What you have to do:
Look below for the line that contains "(** * SortIT: planning", then copy it and each following line exactly, through and including the line that contains "- The operating".

Stored data entries
# # # # #

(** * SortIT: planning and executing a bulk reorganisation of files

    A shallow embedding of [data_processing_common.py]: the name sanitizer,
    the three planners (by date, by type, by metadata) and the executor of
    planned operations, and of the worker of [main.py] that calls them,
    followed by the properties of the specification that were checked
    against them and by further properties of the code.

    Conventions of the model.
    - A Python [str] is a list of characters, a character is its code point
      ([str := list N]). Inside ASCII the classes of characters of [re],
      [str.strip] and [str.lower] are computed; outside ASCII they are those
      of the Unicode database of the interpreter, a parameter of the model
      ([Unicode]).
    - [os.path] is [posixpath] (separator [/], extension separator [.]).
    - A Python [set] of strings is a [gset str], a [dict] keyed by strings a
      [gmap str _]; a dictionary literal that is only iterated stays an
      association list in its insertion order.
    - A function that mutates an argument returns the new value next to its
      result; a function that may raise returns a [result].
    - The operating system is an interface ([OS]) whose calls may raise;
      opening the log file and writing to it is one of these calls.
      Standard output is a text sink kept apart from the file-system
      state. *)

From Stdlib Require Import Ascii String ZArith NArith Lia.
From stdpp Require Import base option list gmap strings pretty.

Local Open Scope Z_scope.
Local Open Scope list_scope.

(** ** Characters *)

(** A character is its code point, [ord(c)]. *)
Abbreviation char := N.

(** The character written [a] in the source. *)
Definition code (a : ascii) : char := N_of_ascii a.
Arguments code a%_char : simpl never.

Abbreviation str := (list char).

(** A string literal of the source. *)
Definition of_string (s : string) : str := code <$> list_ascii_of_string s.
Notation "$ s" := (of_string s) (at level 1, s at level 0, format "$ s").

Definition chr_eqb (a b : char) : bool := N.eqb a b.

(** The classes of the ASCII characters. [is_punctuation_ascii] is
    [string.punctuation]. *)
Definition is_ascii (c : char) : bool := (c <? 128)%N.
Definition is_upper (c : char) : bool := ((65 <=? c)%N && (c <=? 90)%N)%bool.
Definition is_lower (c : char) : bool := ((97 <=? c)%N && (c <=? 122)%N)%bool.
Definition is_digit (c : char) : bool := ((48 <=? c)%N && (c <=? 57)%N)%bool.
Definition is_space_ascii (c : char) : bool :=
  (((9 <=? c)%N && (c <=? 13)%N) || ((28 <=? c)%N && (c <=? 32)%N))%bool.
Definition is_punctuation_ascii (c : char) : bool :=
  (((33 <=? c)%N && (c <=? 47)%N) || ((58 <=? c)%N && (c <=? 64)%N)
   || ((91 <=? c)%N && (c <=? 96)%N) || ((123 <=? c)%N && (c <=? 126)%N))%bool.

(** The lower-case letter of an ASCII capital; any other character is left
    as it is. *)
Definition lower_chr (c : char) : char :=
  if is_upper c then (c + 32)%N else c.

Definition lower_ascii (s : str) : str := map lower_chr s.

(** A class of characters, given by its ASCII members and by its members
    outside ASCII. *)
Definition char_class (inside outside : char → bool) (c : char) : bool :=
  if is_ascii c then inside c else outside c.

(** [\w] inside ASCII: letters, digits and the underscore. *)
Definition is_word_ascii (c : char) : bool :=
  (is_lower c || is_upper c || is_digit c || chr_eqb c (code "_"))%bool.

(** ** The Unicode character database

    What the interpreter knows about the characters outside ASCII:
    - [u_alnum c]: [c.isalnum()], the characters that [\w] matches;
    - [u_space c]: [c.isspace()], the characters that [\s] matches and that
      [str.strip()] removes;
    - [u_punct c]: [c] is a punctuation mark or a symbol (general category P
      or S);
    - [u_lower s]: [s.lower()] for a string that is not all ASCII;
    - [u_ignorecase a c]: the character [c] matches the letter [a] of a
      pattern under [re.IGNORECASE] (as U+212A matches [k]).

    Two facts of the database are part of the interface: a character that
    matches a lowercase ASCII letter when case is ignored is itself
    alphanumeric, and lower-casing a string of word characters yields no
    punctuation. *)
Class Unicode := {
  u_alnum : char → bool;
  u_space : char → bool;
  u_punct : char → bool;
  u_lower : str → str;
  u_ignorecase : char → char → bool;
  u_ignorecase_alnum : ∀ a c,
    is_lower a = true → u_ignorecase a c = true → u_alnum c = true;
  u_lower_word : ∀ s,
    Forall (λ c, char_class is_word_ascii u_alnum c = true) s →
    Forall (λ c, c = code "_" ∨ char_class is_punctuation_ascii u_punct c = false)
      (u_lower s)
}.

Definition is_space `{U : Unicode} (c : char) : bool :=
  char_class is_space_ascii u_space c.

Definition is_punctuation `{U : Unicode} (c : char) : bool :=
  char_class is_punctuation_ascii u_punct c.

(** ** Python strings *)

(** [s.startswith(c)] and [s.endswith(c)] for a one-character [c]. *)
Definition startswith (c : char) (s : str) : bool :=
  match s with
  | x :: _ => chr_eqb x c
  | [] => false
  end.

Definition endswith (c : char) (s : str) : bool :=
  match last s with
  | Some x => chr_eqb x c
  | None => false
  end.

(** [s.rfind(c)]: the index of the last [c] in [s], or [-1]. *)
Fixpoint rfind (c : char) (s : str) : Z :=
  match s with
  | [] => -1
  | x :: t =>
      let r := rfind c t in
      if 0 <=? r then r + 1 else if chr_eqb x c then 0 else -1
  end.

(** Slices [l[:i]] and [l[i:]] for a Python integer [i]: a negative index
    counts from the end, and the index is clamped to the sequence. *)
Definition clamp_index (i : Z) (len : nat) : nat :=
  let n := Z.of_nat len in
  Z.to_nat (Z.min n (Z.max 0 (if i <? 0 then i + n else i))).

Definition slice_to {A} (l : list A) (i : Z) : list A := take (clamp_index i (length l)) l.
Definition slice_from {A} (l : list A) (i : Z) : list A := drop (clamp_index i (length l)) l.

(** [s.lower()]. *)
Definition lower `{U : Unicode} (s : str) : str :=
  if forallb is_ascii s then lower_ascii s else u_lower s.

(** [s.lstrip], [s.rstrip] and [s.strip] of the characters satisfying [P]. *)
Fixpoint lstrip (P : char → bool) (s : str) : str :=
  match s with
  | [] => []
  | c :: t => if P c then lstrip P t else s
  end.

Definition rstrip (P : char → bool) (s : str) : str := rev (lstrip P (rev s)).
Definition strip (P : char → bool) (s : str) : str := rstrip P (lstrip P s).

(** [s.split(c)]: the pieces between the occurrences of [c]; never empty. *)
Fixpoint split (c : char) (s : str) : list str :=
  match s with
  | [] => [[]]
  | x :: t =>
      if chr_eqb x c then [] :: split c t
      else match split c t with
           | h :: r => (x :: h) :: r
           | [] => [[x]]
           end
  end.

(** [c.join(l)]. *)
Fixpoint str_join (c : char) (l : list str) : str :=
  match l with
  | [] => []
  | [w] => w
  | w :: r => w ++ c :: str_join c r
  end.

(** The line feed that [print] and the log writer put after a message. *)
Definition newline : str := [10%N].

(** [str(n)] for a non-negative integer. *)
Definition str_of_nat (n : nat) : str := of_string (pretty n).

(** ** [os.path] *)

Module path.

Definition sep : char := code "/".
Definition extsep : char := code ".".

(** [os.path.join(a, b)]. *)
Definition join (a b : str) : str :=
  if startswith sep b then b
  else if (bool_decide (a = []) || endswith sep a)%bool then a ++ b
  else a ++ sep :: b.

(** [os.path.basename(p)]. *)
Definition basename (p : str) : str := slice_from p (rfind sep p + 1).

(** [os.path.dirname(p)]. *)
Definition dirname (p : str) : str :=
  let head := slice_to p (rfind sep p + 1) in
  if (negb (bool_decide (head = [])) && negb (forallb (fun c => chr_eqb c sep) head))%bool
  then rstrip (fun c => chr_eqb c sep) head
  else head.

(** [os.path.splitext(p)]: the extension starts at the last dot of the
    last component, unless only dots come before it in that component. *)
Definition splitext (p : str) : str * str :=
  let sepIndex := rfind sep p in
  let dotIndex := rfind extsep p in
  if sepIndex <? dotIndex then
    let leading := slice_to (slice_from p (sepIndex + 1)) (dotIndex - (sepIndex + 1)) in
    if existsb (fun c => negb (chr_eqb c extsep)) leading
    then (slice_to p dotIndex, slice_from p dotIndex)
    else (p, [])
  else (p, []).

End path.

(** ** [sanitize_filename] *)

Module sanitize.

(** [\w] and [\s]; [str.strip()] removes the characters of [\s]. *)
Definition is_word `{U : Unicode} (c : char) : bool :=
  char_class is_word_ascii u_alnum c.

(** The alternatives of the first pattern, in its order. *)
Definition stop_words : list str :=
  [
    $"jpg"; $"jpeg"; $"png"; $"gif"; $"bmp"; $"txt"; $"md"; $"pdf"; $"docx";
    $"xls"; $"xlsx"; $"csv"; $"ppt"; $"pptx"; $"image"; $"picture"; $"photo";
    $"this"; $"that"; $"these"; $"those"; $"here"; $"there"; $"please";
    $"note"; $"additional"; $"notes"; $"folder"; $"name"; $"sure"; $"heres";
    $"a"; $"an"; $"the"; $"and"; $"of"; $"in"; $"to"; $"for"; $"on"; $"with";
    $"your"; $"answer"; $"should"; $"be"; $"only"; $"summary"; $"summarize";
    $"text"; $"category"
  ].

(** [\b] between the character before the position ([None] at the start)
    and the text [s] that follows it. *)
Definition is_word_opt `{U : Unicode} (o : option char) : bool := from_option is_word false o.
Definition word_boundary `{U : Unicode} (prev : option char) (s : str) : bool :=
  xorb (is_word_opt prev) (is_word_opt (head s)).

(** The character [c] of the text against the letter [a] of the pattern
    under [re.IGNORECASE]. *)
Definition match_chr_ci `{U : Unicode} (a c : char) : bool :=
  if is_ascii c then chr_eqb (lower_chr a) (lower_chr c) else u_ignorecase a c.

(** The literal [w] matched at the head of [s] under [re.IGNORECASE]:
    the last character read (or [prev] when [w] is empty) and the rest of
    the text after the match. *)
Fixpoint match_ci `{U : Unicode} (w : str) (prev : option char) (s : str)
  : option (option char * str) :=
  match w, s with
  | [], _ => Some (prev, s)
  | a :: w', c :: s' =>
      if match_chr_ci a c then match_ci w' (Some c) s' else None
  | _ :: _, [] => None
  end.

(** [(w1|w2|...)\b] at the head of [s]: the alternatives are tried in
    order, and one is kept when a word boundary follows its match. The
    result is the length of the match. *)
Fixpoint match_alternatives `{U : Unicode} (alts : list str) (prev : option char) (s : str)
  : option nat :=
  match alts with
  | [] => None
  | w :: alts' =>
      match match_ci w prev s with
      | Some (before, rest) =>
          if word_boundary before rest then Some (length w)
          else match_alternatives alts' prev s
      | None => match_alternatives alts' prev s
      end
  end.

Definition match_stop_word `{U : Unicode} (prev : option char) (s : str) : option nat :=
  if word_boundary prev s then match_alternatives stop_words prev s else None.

# # # # #

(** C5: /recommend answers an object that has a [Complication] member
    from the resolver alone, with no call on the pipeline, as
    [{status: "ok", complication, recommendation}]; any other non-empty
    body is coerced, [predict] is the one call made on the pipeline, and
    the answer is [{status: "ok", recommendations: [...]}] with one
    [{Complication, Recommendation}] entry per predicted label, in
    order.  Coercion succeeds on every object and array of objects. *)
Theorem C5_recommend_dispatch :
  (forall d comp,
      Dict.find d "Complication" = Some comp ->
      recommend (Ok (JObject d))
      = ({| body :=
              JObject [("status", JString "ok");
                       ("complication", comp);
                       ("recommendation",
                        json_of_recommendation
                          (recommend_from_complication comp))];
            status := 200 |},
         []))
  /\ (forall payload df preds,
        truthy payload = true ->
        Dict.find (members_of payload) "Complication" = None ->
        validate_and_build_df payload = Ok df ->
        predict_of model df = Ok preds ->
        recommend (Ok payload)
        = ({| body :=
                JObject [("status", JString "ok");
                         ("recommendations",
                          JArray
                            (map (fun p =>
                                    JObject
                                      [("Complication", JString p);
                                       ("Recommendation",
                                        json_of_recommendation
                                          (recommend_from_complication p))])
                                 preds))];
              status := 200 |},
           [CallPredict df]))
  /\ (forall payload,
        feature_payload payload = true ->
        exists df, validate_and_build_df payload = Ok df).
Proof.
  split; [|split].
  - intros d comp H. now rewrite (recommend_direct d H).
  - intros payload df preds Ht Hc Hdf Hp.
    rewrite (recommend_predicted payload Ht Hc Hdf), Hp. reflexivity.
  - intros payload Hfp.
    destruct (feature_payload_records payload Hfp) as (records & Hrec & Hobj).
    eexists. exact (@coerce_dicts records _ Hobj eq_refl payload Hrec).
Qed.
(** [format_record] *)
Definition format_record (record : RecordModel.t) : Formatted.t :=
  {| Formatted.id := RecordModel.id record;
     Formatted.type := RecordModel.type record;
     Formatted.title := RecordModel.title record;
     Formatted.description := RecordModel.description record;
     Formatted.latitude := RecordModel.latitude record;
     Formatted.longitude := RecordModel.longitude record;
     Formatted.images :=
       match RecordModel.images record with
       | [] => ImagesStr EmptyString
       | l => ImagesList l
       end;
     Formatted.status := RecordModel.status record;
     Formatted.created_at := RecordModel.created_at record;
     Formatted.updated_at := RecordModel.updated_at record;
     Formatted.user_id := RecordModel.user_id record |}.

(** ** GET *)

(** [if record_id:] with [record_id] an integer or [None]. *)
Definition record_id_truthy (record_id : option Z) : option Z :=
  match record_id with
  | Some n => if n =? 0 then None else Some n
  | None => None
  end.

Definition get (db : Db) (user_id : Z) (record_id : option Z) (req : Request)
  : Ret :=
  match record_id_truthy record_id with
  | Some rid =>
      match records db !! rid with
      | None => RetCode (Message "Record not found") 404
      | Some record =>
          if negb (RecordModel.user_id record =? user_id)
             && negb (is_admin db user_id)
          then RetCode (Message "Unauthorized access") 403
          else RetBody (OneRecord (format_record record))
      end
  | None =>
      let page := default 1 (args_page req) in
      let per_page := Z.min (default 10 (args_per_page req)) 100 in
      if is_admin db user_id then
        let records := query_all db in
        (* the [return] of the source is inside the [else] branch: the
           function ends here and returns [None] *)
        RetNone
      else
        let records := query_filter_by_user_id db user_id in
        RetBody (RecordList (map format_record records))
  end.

# # # # #

Result of this exercise:
(** * SortIT: planning and executing a bulk reorganisation of files

    A shallow embedding of [data_processing_common.py]: the name sanitizer,
    the three planners (by date, by type, by metadata) and the executor of
    planned operations, and of the worker of [main.py] that calls them,
    followed by the properties of the specification that were checked
    against them and by further properties of the code.

    Conventions of the model.
    - A Python [str] is a list of characters, a character is its code point
      ([str := list N]). Inside ASCII the classes of characters of [re],
      [str.strip] and [str.lower] are computed; outside ASCII they are those
      of the Unicode database of the interpreter, a parameter of the model
      ([Unicode]).
    - [os.path] is [posixpath] (separator [/], extension separator [.]).
    - A Python [set] of strings is a [gset str], a [dict] keyed by strings a
      [gmap str _]; a dictionary literal that is only iterated stays an
      association list in its insertion order.
    - A function that mutates an argument returns the new value next to its
      result; a function that may raise returns a [result].
    - The operating system is an interface ([OS]) whose calls may raise;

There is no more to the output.